● **DATA SHOWN**
(* ===== verification/Live.v ===== *)
(** * The running buffer (src/batch.go, src/flush.go, src/internal/wal)

    The log (LogSteps.v), the flusher's reader (Tail.v), the flusher with its
    deliveries (Pipeline.v) and the checkpointer run side by side, and every call
    on the disk may fail.  Nothing that was acknowledged to a writer is lost: at
    any instant each such record has been handled, or is in the log above the
    checkpoint on disk, where the next Open resumes. *)

From stdpp Require Import strings sorting.
From S2P Require Import Prelude Errors Record Disk Segment MarkFiles Log LogInv Frame LogSteps Reader Tail Tracker Sink Flusher Delivery State Buffer Pipeline.
Local Open Scope Z_scope.
Local Open Scope go_scope.

Module Live.
Import Segment Log LogInv LogSteps Sink.

(** ** The log's own operations and the checkpoint *)

Definition checkpointFile (s : sys) : option bytes := Frame.fileIn MarkFiles.checkpointName (sw s).

Lemma segment_not_checkpoint b p : segmentName b p ≠ MarkFiles.checkpointName.
Proof. intros E. apply (f_equal length) in E. by rewrite length_segmentName in E. Qed.

Lemma checkpoint_spared R {Sp : Frame.Sparing MarkFiles.checkpointName R} {init s s' gs pa fly st junk h flown old} :
  good init s gs pa fly st junk h flown old → running s s' → R (dk (sw s)) (dk (sw s')).
Proof.
  intros G. pose proof (i_core _ _ _ _ _ _ _ _ _ _ G) as C.
  assert (Ha : path (active (log_of s)) ≠ MarkFiles.checkpointName).
  { unfold log_of. rewrite (rep_path _ _ _ _ _ (c_active _ _ _ _ _ _ _ C)). apply segment_not_checkpoint. }
  apply (running_spares MarkFiles.checkpointName R).
  - intros ps r w'. apply (Frame.sp_AppendBatchAsync MarkFiles.checkpointName R ps); by vm_compute.
  - intros j _ _. apply segment_not_checkpoint.
  - intros b. by apply Frame.sp_write.
  - by apply Frame.sp_truncate.
Qed.

Lemma running_checkpoint {init s s' gs pa fly st junk h flown old} :
  good init s gs pa fly st junk h flown old → running s s' → checkpointFile s' = checkpointFile s.
Proof. intros G H. exact (checkpoint_spared (Frame.same_contents MarkFiles.checkpointName) G H). Qed.

Lemma checkpointIn_file w w' :
  Frame.fileIn MarkFiles.checkpointName w' = Frame.fileIn MarkFiles.checkpointName w → checkpointIn w' = checkpointIn w.
Proof. unfold checkpointIn, MarkFiles.markIn, Frame.fileIn, Frame.fileOf. by intros ->. Qed.

Lemma Truncate_checkpoint w gs pa fly st junk h u r w' :
  core w gs pa fly st junk h → Truncate u w = (r, w') → checkpointIn w' = checkpointIn w.
Proof.
  intros C H. destruct (Buffer.Truncate_files _ _ _ _ H) as [Hf _]. apply checkpointIn_file, Hf.
  intros s Hs. exact (Buffer.sealed_not_checkpoint _ _ _ _ _ _ _ _ C Hs).
Qed.

(** ** The system *)

(** Where the checkpointer is inside [persist]: it has read the mark, or has
    written it. *)
Inductive saving := Resting | Marked (m : Z) | Saved (m : Z).

Section live.
Context {T : Type} (codec : Codec T) (onDecodeFailure : option (DecodeFailure → call DecodeAction)).
Context (flushRecords flushBytes : Z) (Hfr : 1 <= flushRecords) (Hfb : 1 <= flushBytes).
Context (cfg : Delivery.settings) (logID : bytes) (maxInFlight : Z).
Context (start : Z) (Hstart : 1 <= start < maxU64).

(** Where the reader starts: the flusher's [start], or the first number behind
    the gap that it lies in. *)
Context (first : Z).

Local Abbreviation sends := (Pipeline.sends codec onDecodeFailure flushRecords flushBytes start).
Local Abbreviation flowing := (Pipeline.flowing codec onDecodeFailure flushRecords flushBytes start cfg logID).
Local Abbreviation handled := (Pipeline.handled codec onDecodeFailure cfg logID).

● **YOUR GOAL**
Say only how many lines in the records carry the word "Local".

● **REPLY**
5